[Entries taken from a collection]
——
Definition md_pid_namespace_reboot (s : pid_state) (n : option loc) (id : md_identity)
    (magic magic2 command : Z) : Z :=
  match ns_at s n with
  | None => - EPERM
  | Some x =>
      if negb (md_identity_capable_in (mk_heap (ps_users s) ∅) id (ns_owner x) CAP_SYS_BOOT) then - EPERM
      else if negb (magic =? LINUX_REBOOT_MAGIC1)
              || (negb (magic2 =? LINUX_REBOOT_MAGIC2) && negb (magic2 =? LINUX_REBOOT_MAGIC2A)
                  && negb (magic2 =? LINUX_REBOOT_MAGIC2B) && negb (magic2 =? LINUX_REBOOT_MAGIC2C)) then - EINVAL
      else
        let signal := if (command =? LINUX_REBOOT_CMD_RESTART) || (command =? LINUX_REBOOT_CMD_RESTART2)
                      then Some SIGHUP
                      else if (command =? LINUX_REBOOT_CMD_HALT) || (command =? LINUX_REBOOT_CMD_POWER_OFF)
                      then Some SIGINT else None in
        match signal with
        | None => - EINVAL
        | Some signal => if ns_dead x then - ESRCH else signal
        end
  end.
Definition md_pid_namespace_reboot_started (s : pid_state) (n : loc) (signal : Z) : pid_state :=
  upd_ns s n (ns_set_reboot signal).
Definition md_pid_identity_reboot_signal (s : pid_state) (p : option loc) : Z :=
  match pid_at s p with
  | None => 0
  | Some x => if md_pid_identity_number s p (Some (pi_space x)) =? 1
              then default 0 (ns_reboot_signal <$> ps_spaces s !! pi_space x) else 0
  end.

(** ** Tables as finite maps *)

Record table_ok (t : gmap Z (list pid_number)) : Prop := {
  to_bucket : ∀ b e, e ∈ chain_of t b → bucket (pn_number e) = b;
  to_unique : ∀ b, NoDup (pn_number <$> chain_of t b) }.

Lemma bucket_range k : 0 ≤ bucket k < PID_BUCKETS.
Proof. apply Z.mod_pos_bound. done. Qed.

Lemma slot_Some t k e : slot t k = Some e → e ∈ chain_of t (bucket k) ∧ pn_number e = k.
Proof. unfold slot. intros [He Hk]%find_some. rewrite list_elem_of_In. split; [done|]. by apply Z.eqb_eq. Qed.
Lemma slot_None t k e : slot t k = None → e ∈ chain_of t (bucket k) → pn_number e ≠ k.
Proof.
  unfold slot. intros H He E. rewrite list_elem_of_In in He. pose proof (find_none _ _ H e He) as Hn.
  cbn in Hn. breflect. done.
Qed.

Lemma slot_elem t e : table_ok t → e ∈ table_entries t → slot t (pn_number e) = Some e.
Proof.
  intros [Hb Hu] He. unfold table_entries in He. rewrite list_elem_of_In, in_flat_map in He.
  destruct He as (b&_&Hin). rewrite <- list_elem_of_In in Hin. pose proof (Hb b e Hin) as Eb. subst b.
  destruct (slot t (pn_number e)) as [e'|] eqn:Hs.
  - apply slot_Some in Hs as [Hin' E]. f_equal. specialize (Hu (bucket (pn_number e))).
    apply list_elem_of_lookup in Hin as [i Hi], Hin' as [j Hj].
    assert (i = j) as <-; [|congruence]. eapply NoDup_lookup; [exact Hu| |].
    + rewrite list_lookup_fmap, Hi. reflexivity.
    + rewrite list_lookup_fmap, Hj. cbn. by rewrite E.
  - exfalso. by eapply slot_None.
Qed.
Lemma slot_entry t k e : slot t k = Some e → e ∈ table_entries t.
Proof.
  intros [Hin Hk]%slot_Some. unfold table_entries. rewrite list_elem_of_In, in_flat_map. exists (bucket k).
  rewrite <- list_elem_of_In. split; [|by rewrite <- list_elem_of_In].
  apply list_elem_of_fmap. exists (Z.to_nat (bucket k)). pose proof (bucket_range k).
  split; [lia|]. rewrite list_elem_of_In, in_seq. unfold PID_BUCKETS in *. lia.
Qed.

Lemma chain_add t e b :
  chain_of (table_add t e) b
  = if bool_decide (b = bucket (pn_number e)) then chain_of t b ++ [e] else chain_of t b.
Proof.
  unfold chain_of, table_add. destruct (decide (b = bucket (pn_number e))) as [->|Hne].
  - by rewrite bool_decide_true, lookup_insert_eq.
  - by rewrite bool_decide_false, lookup_insert_ne.
Qed.

Lemma find_snoc {A} (f : A → bool) l x :
  List.find f (l ++ [x]) = match List.find f l with Some y => Some y | None => if f x then Some x else None end.
Proof. induction l as [|y l IH]; cbn; [done|]. by destruct (f y). Qed.

Lemma slot_add t e k :
  slot t (pn_number e) = None →
  slot (table_add t e) k = if bool_decide (k = pn_number e) then Some e else slot t k.
Proof.
  intros Hn. unfold slot. rewrite chain_add. destruct (decide (k = pn_number e)) as [->|Hk].
  - rewrite !bool_decide_true by done. rewrite find_snoc. unfold slot in Hn. by rewrite Hn, Z.eqb_refl.
  - rewrite (bool_decide_false (k = _)) by done. case_bool_decide; [|done]. rewrite find_snoc.
    destruct (List.find _ _); [done|]. by apply Z.eqb_neq in Hk; rewrite Z.eqb_sym, Hk.
Qed.

Lemma table_add_ok t e : table_ok t → slot t (pn_number e) = None → table_ok (table_add t e).
Proof.
  intros [Hb Hu] Hn. split.
  - intros b x. rewrite chain_add. case_bool_decide; [|apply Hb]. rewrite elem_of_app, list_elem_of_singleton.
    intros [Hx| ->]; [by apply Hb|done].
  - intros b. rewrite chain_add. case_bool_decide as E; [|done]. rewrite fmap_app. cbn. apply NoDup_app. split_and!; auto.
    + intros k (x&->&Hx)%list_elem_of_fmap. rewrite list_elem_of_singleton. subst b. by eapply slot_None.
    + apply NoDup_singleton.
Qed.

Lemma chain_remove_sub p i k l : chain_remove p i k l `sublist_of` l.
Proof.
  induction l as [|e l IH]; cbn; [done|]. case_if; [case_if|]; [by apply sublist_cons|reflexivity|by apply sublist_skip].
Qed.

Lemma chain_remove_find p i k l k' :
  NoDup (pn_number <$> l) →
  List.find (λ e, pn_number e =? k') (chain_remove p i k l)
  = match List.find (λ e, pn_number e =? k') l with
    | Some e => if (k' =? k) && bool_decide (pn_identity e = p) && Nat.eqb (pn_index e) i then None else Some e
    | None => None
    end.
Proof.
  induction l as [|e l IH]; cbn [chain_remove List.find fmap list_fmap]; [done|]. intros [Hn Hnd]%NoDup_cons.
  assert (List.find (λ x, pn_number x =? pn_number e) l = None) as Hnone.
  { destruct (List.find (λ x, pn_number x =? pn_number e) l) as [x|] eqn:Hf; [|done].
    apply find_some in Hf as [Hx Hk]. breflect. exfalso. apply Hn. rewrite <- Hk. apply list_elem_of_fmap_2. by rewrite list_elem_of_In. }
  destruct (Z.eqb_spec (pn_number e) k) as [<-|Hk].
  - destruct (bool_decide (pn_identity e = p) && Nat.eqb (pn_index e) i) eqn:Hs.
    + destruct (Z.eqb_spec (pn_number e) k') as [<-|Hk'].
      * rewrite Z.eqb_refl, Hnone. cbn. by rewrite Hs.
      * apply not_eq_sym, Z.eqb_neq in Hk'. rewrite Hk'. cbn. by destruct (List.find _ l).
    + cbn [List.find]. destruct (Z.eqb_spec (pn_number e) k') as [<-|Hk'].
      * rewrite Z.eqb_refl. cbn. by rewrite Hs.
      * apply not_eq_sym, Z.eqb_neq in Hk'. rewrite Hk'. cbn. by destruct (List.find _ l).
  - cbn [List.find]. destruct (Z.eqb_spec (pn_number e) k') as [<-|Hk']; [|by apply IH].
    apply Z.eqb_neq in Hk. by rewrite Hk.
Qed.

Lemma slot_remove t p i k k' :
  table_ok t →
  slot (table_remove t p i k) k'
  = match slot t k' with
    | Some e => if (k' =? k) && bool_decide (pn_identity e = p) && Nat.eqb (pn_index e) i then None else Some e
    | None => None
    end.
Proof.
  intros [_ Hu]. unfold slot, table_remove. unfold chain_of at 1.
  destruct (decide (bucket k = bucket k')) as [E|E].
  - rewrite E, lookup_insert_eq. cbn. by apply chain_remove_find.
  - rewrite lookup_insert_ne by done. fold (chain_of t (bucket k')). destruct (List.find _ _); [|done].
    destruct (Z.eqb_spec k' k) as [->|]; done.
Qed.

Lemma table_remove_ok t p i k : table_ok t → table_ok (table_remove t p i k).
Proof.
  intros [Hb Hu]. assert (∀ b, chain_of (table_remove t p i k) b `sublist_of` chain_of t b) as Hsub.
  { intros b. unfold table_remove, chain_of at 1. rewrite lookup_insert. case_decide; [subst|done].
    cbn. apply chain_remove_sub. }
  split.
  - intros b e He. apply Hb. eapply elem_of_submseteq; [exact He|]. by apply sublist_submseteq.
  - intros b. eapply sublist_NoDup; [apply (Hu b)|apply fmap_sublist, Hsub].
Qed.

Lemma table_empty_ok : table_ok ∅.
Proof.
  split; intros b; unfold chain_of; rewrite lookup_empty; cbn; [by intros e ?%elem_of_nil|constructor].
Qed.

(** ** The scan finds a free number whenever there is one *)

Definition pid_iter (j : nat) (x : Z) : Z := Nat.iter j pid_succ x.
Definition PID_CYCLE : Z := MD_PID_MAX - 2.

Lemma pid_iter_closed j x :
  2 ≤ x < MD_PID_MAX → pid_iter j x = 2 + (x - 2 + Z.of_nat j) mod PID_CYCLE.
Proof.
  intros Hx. unfold PID_CYCLE, MD_PID_MAX in *. induction j as [|j IH].
  - cbn. rewrite Z.add_0_r, Z.mod_small; lia.
  - unfold pid_iter in *. rewrite Nat.iter_succ, IH. unfold pid_succ, MD_PID_MAX.
    destruct (Z.eqb_spec (2 + (x - 2 + Z.of_nat j) mod (4194304 - 2)) (4194304 - 1)); divlia.
Qed.
Lemma pid_iter_range j x : 2 ≤ x < MD_PID_MAX → 2 ≤ pid_iter j x < MD_PID_MAX.
Proof. intros Hx. rewrite pid_iter_closed by done. unfold PID_CYCLE, MD_PID_MAX in *. divlia. Qed.
Lemma pid_iter_inj i j x :
  2 ≤ x < MD_PID_MAX → Z.of_nat i < PID_CYCLE → Z.of_nat j < PID_CYCLE → pid_iter i x = pid_iter j x → i = j.
Proof. intros Hx. rewrite !pid_iter_closed by done. unfold PID_CYCLE, MD_PID_MAX in *. divlia. Qed.
Lemma pid_iter_back j x :
  2 ≤ x < MD_PID_MAX → (0 < j)%nat → pid_iter j x = x → PID_CYCLE ≤ Z.of_nat j.
Proof. intros Hx. rewrite pid_iter_closed by done. unfold PID_CYCLE, MD_PID_MAX in *. divlia. Qed.
Lemma pid_iter_covers x k :
  2 ≤ x < MD_PID_MAX → 2 ≤ k < MD_PID_MAX → ∃ j, Z.of_nat j < PID_CYCLE ∧ pid_iter j x = k.
Proof.
  intros Hx Hk. exists (Z.to_nat ((k - x) mod PID_CYCLE)). rewrite pid_iter_closed by done.
  unfold PID_CYCLE, MD_PID_MAX in *. divlia.
Qed.

(** Everything the scan stepped over was taken, and it stopped for a reason. *)
Lemma scan_trace f t start next :
  ∃ m, (m ≤ f)%nat ∧ scan f t start next = pid_iter m next
    ∧ (∀ j, (j < m)%nat → slot t (pid_iter j next) ≠ None)
    ∧ (slot t (pid_iter m next) = None ∨ m = f ∨ ((0 < m)%nat ∧ pid_iter m next = start)).
Proof.
  revert next; induction f as [|f IH]; intros next; cbn [scan].
  - exists 0%nat. split_and!; auto. lia.
  - destruct (slot t next) as [e|] eqn:Hs.
    2: { exists 0%nat. split_and!; [lia|done|lia|by left]. }
    destruct (Z.eqb_spec (pid_succ next) start) as [E|E].
    + exists 1%nat. split_and!; [lia|done| |right; right; split; [lia|done]].
      intros j Hj. assert (j = 0)%nat as -> by lia. cbn. congruence.
    + destruct (IH (pid_succ next)) as (m&Hm&Hr&Hused&Hstop). exists (S m).
      assert (∀ j, pid_iter (S j) next = pid_iter j (pid_succ next)) as Hs'.
      { intros j. unfold pid_iter. by rewrite Nat.iter_succ_r. }
      rewrite Hs'. split_and!; [lia|done| |].
      * intros [|j] Hj; [cbn; congruence|]. rewrite Hs'. apply Hused. lia.
      * destruct Hstop as [|[->|[? ?]]]; [by left|by right; left|right; right; split; [lia|done]].
Qed.

Lemma used_bound t x m :
  table_ok t → 2 ≤ x < MD_PID_MAX → Z.of_nat m ≤ PID_CYCLE →
  (∀ j, (j < m)%nat → slot t (pid_iter j x) ≠ None) → (m ≤ length (table_entries t))%nat.
Proof.
  intros Ht Hx Hm Hused. set (l := (λ j, pid_iter j x) <$> seq 0 m).
  assert (length l = m) as Hl by (unfold l; by rewrite length_fmap, length_seq).
  rewrite <- Hl, <- (length_fmap pn_number). apply submseteq_length, NoDup_submseteq.
  - unfold l. apply NoDup_fmap_2_strong; [|apply NoDup_seq]. intros i j Hi Hj E.
    rewrite elem_of_seq in Hi, Hj. eapply pid_iter_inj; [exact Hx|lia|lia|done].
  - intros k (j&->&Hj)%list_elem_of_fmap. rewrite elem_of_seq in Hj.
    destruct (slot t (pid_iter j x)) as [e|] eqn:Hs; [|exfalso; apply (Hused j); [lia|done]].
    apply list_elem_of_fmap. exists e. split; [by apply slot_Some in Hs as [_ ->]|by eapply slot_entry].
Qed.

Lemma scan_enough t start :
  table_ok t → 2 ≤ start < MD_PID_MAX →
  slot t (scan (scan_fuel t) t start start) = None
  ∨ (∀ k, 2 ≤ k < MD_PID_MAX → slot t k ≠ None).
Proof.
  intros Ht Hs. destruct (scan_trace (scan_fuel t) t start start) as (m&Hm&->&Hused&Hstop).
  destruct Hstop as [|Hstop]; [by left|]. right.
  assert (PID_CYCLE ≤ Z.of_nat m) as Hcyc.
  { destruct (decide (Z.of_nat m ≤ PID_CYCLE)) as [Hle|]; [|lia].
    pose proof (used_bound t start m Ht Hs Hle Hused).
    destruct Hstop as [->|[H0 E]]; [unfold scan_fuel in *; lia|]. by apply pid_iter_back in E. }
  intros k Hk. destruct (pid_iter_covers start k Hs Hk) as (j&Hj&<-). apply Hused. lia.
Qed.

(** ** One reservation *)

Lemma scan_free t s : slot t s = None → scan (scan_fuel t) t s s = s.
Proof. intros H. unfold scan_fuel. cbn [scan]. by rewrite H. Qed.

Lemma scan_range t start next f :
  2 ≤ start < MD_PID_MAX → 2 ≤ next < MD_PID_MAX → 2 ≤ scan f t start next < MD_PID_MAX.
Proof.
  intros Hs Hn. destruct (scan_trace f t start next) as (m&_&->&_). by apply pid_iter_range.
Qed.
——
## Prompt
Reproduce exactly the section above that begins at the line containing "by rewrite E." and ends at the line containing "chain_of (table_add t e) b", leaving out all other lines.

## Solution to the problem
    + rewrite list_lookup_fmap, Hj. cbn. by rewrite E.
  - exfalso. by eapply slot_None.
Qed.
Lemma slot_entry t k e : slot t k = Some e → e ∈ table_entries t.
Proof.
  intros [Hin Hk]%slot_Some. unfold table_entries. rewrite list_elem_of_In, in_flat_map. exists (bucket k).
  rewrite <- list_elem_of_In. split; [|by rewrite <- list_elem_of_In].
  apply list_elem_of_fmap. exists (Z.to_nat (bucket k)). pose proof (bucket_range k).
  split; [lia|]. rewrite list_elem_of_In, in_seq. unfold PID_BUCKETS in *. lia.
Qed.

Lemma chain_add t e b :
  chain_of (table_add t e) b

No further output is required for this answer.